ROBOMINERS researchers test robotic prototype for mineral extraction from deposits that are small or difficult to access

During the last week of April, researchers from the Tallinn University of Technology (TalTech, Estonia) and the Royal Belgian Institute of Natural Sciences (RBINS, Belgium) gathered in Han-Sur-Lesse and Ave-Et Auffe (Belgium) for a series of trials with the ROBOMINERS ‘RM3’ prototype. Alongside the RM3 trials which were conducted in an ancient mine gallery, the scientific teams also tested new types of underground 3D geophysical sensors.

The ROBOMINERS RM3 prototype.

The EU-funded ROBOMINERS project aims at facilitating EU access to mineral raw materials – including those that are considered as strategic or critical for the energy transition – from domestic resources, and thus decreasing the European import dependency. To do so, ROBOMINERS is developing a bio-inspired robot for mining deposits that are small or difficult to access.
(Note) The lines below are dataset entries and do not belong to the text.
(** What holds while the test runs. *)
Record running s : Prop := {
  ru_desc : bdev_desc s = true;
  ru_channel : bdev_io_channel s = true;
  ru_write : ∃ b, write_buff s = Some b ∧ length b = Z.to_nat bs;
  ru_read : ∃ b, read_buff s = Some b ∧ length b = Z.to_nat bs;
  ru_size : buff_size s = bs;
  ru_wait : bdev_io_wait s = None;
  ru_stops : stops s = [];
}.

Record resetting P s : Prop := {
  re_running : running s;
  re_pending : pending s = (λ z, zone_reset (z * zs)) <$> P;
  re_zones : ∀ z, z ∈ P → 0 ≤ z < reset_num x;
  re_empty : ∀ z, 0 ≤ z < reset_num x → z ∉ P → wptr (bdev s) z = 0;
}.

Definition times z P : Z := Z.of_nat (length (filter (λ z', z' = z) P)).

(** [z] has all its blocks but for the appends that are pending. *)
Definition filled P w z : Prop :=
  0 ≤ wptr w z ∧ wptr w z + times z P = append_times x ∧
  ∀ i, 0 ≤ i < wptr w z → block w (z * zs + i) = pattern.

Record appending P s : Prop := {
  ap_running : running s;
  ap_pending : pending s = (λ z, append_block (z * zs)) <$> P;
  ap_zones : ∀ z, z ∈ P → 0 ≤ z < zone_num x;
  ap_filled : ∀ z, 0 ≤ z < zone_num x → filled P (bdev s) z;
  ap_write : write_buff s = Some pattern;
}.

(** Where block number [c] of the test is. *)
Definition lba_of c : Z := c / append_times x * zs + c mod append_times x.

Record reading c s : Prop := {
  rd_running : running s;
  rd_pending : pending s = [read_block (lba_of c)];
  rd_filled : ∀ z, 0 ≤ z < zone_num x → filled [] (bdev s) z;
  rd_write : write_buff s = Some pattern;
}.

Record passed s : Prop := {
  pa_stops : stops s = [0];
  pa_pending : pending s = [];
  pa_closed : bdev_desc s = false ∧ bdev_io_channel s = false;
  pa_wait : bdev_io_wait s = None;
}.

(** The state when [n] more completions are needed. *)
Inductive remaining : Z → rwtest_context W → Prop :=
  | rem_resetting P s : resetting P s → count s = Z.of_nat (length P) → P ≠ [] →
      count s < 2 ^ 31 → remaining (Z.of_nat (length P) + 2 * total) s
  | rem_appending P s : appending P s → count s = Z.of_nat (length P) → P ≠ [] →
      count s < 2 ^ 31 → remaining (Z.of_nat (length P) + total) s
  | rem_reading c s : reading c s → count s = c → 0 ≤ c < total → remaining (total - c) s
  | rem_passed s : passed s → remaining 0 s.

(** ** Loops and submissions *)
Lemma zones_spec (body : Z → M (rwtest_context W) ()) (I : Z → rwtest_context W → Prop) X n s :
  0 ≤ n ≤ nzones →
  (∀ k s', 0 ≤ k < n → I k s' → wp (body (k * zs)) (λ _, I (k + 1)) X s') →
  I 0 s → twp (λ fuel, zones fuel 0 (u64 (n * zs)) zs body) (λ _, I n) X s.
Proof.
  intros Hn Hb H0. destruct (sizes (W := W)) as (_&Hz&_&Hmax).
  rewrite u64_small by nia.
  assert (∀ m k s', Z.of_nat m = n - k → 0 ≤ k → I k s' →
    twp (λ fuel, zones fuel (k * zs) (n * zs) zs body) (λ _, I n) X s') as Hgen.
  { induction m as [|m IH]; intros k s' Hm Hk HI.
    - replace k with n in * by lia. exists O, (Done tt s'). split; [|done].
      intros [|f] _; cbn [zones]; by rewrite decide_False by lia.
    - eapply (twp_S _ (λ f, body (k * zs);; zones f ((k + 1) * zs) (n * zs) zs body)).
      { intros f. cbn [zones]. rewrite decide_True by nia.
        replace (u64 (k * zs + zs)) with ((k + 1) * zs); [done|]. rewrite u64_small; nia. }
      apply twp_bind_wp. eapply wp_weaken; [by apply Hb; [lia|]|].
      intros [] s'' HI'. apply IH; [lia..|done]. }
  apply (Hgen (Z.to_nat n) 0); [lia..|done].
Qed.

Lemma wp_dev_call {A} (f : W → A * W) (Q : A → rwtest_context W → Prop) X s :
  Q (f (bdev s)).1 (set_bdev (f (bdev s)).2 s) → wp (dev_call f) Q X s.
Proof. done. Qed.

Definition submitted io s : rwtest_context W :=
  set_pending (pending s ++ [io]) (set_bdev (bdev_submit io (bdev s)).2 s).

Lemma submit_bdev_spec io s (Q : Z → rwtest_context W → Prop) X : running s →
  Q 0 (submitted io s) → wp (submit_io io) Q X s.
Proof.
  intros [] HQ. unfold submit_io. repeat wp_step. rewrite ru_channel0, ru_desc0. simpl.
  apply wp_bind, wp_dev_call. destruct (accepts io (bdev s)) as [-> _].
  rewrite decide_True by done. by repeat wp_step.
Qed.

Lemma submitted_running io s : running s → running (submitted io s).
Proof. intros []. by split. Qed.
Lemma submitted_wptr io s z : wptr (bdev (submitted io s)) z = wptr (bdev s) z.
Proof. apply (accepts io (bdev s)). Qed.
Lemma submitted_block io s l : block (bdev (submitted io s)) l = block (bdev s) l.
Proof. apply (accepts io (bdev s)). Qed.

Lemma end_test_spec rc s X : running s → wp (end_test rc) (λ _ s',
  bdev_desc s' = false ∧ bdev_io_channel s' = false ∧ stops s' = [rc] ∧
  pending s' = pending s ∧ bdev_io_wait s' = None) X s.
Proof.
  intros []. unfold end_test, put_io_channel, bdev_close, app_stop. repeat wp_step.
  rewrite ru_channel0. repeat wp_step. rewrite ru_desc0. repeat wp_step.
  by rewrite ru_stops0, ru_wait0.
Qed.

Lemma memset_read_spec s X : running s → wp memset_read (λ _ s', running s' ∧
  pending s' = pending s ∧ bdev s' = bdev s ∧ write_buff s' = write_buff s ∧
  count s' = count s) X s.
Proof.
  intros []. destruct ru_read0 as (b&Hb&_). unfold memset_read, fill. repeat wp_step.
  split; [|done].
  split; simpl; try done. eexists. split; [done|]. by rewrite length_replicate, ru_size0.
Qed.

Lemma times_app z P P' : times z (P ++ P') = times z P + times z P'.
Proof. unfold times. rewrite filter_app, length_app. lia. Qed.
Lemma times_replicate z z' n : times z (replicate n z') = if decide (z = z') then Z.of_nat n else 0.
Proof.
  unfold times. induction n as [|n IH]; [by destruct (decide _)|]. simpl.
  rewrite filter_cons. destruct (decide (z' = z)) as [->|]; simpl.
  - rewrite decide_True in * by done. lia.
  - rewrite decide_False in * by done. lia.
Qed.
Lemma times_none z P : z ∉ P → times z P = 0.
Proof.
  intros Hz. unfold times. rewrite list_filter_none; [done|]. by intros z' ? ->.
Qed.
Lemma times_cons z z' P : times z (z' :: P) = times z [z'] + times z P.
Proof. apply (times_app z [z']). Qed.
Lemma times_nonneg z P : 0 ≤ times z P.
Proof. unfold times. lia. Qed.

(** ** The three phases begin *)
Context (Hx : fits).
Let Hzones := fit_zones Hx.
Let Hresets := fit_resets Hx.
Let Htimes := fit_times Hx.
Let Htotal := fit_total Hx.

Lemma total_pos : 0 < total.
Proof. unfold total. nia. Qed.

Abbreviation never := (λ _ _, False).

Lemma filled_same P w w' z : (∀ z, wptr w' z = wptr w z) → (∀ l, block w' l = block w l) →
  filled P w z → filled P w' z.
Proof.
  intros Hw Hb (?&?&Hf). unfold filled. rewrite Hw. split_and!; [done..|].
  intros i Hi. rewrite Hb. by apply Hf.
Qed.

Lemma lba_of_0 : lba_of 0 = 0.
Proof. unfold lba_of. rewrite Z.div_0_l, Z.mod_0_l by lia. lia. Qed.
The Belgian test site is an 18th-century former baryte and lead mine gallery. The exploitation follows a vein-type mineralisation (Mississippi Valley Type deposit) hosted In Mid-Devonian limestones. This type of deposit with a highly concentrated, small-scale vein-type orebody is particularly relevant for ROBOMINERS’ small mining footprint and selective mining abilities.

The ROBOMINERS RM3 prototype is a lightweight (50 kg) locomotion/sensor testing platform built by the TalTech Centre for Biorobotics. Its purpose is the development and testing of ROBOMINERS’ subsystems, including propulsion, localisation, and environmental sensing, in field conditions corresponding to Technology Readiness Level (TRL) 5. In the meantime, a drilling tool which will be mounted on the RM1 prototype is being tested in the lab facilities of the Montanuniversity of Leoben (Austria). The first components of the RM1 robot are being manufactured and tested at Tampere University (TAU, Finland) and robot on-board intelligence is being developed at the Centre for Automation and Robotics (CAR) of the Universidad Politécnica de Madrid (UPM).

The prototype deployed in Belgium was equipped with a four-motor screw locomotion and an innovative “blind” localisation and sensing system: 48 tactile “whiskers” coupled with onboard inertial measurements units. Two miniature reflectance/fluorescence spectrometers completed the setup. A set of depth-cameras (one on the robot and one for robot tracking) were also used for visual localisation and mapping ground-truthing. The prototype and all its sensors are operated under a Robotic Operating System (ROS2) using three onboard computers and two microcontrollers.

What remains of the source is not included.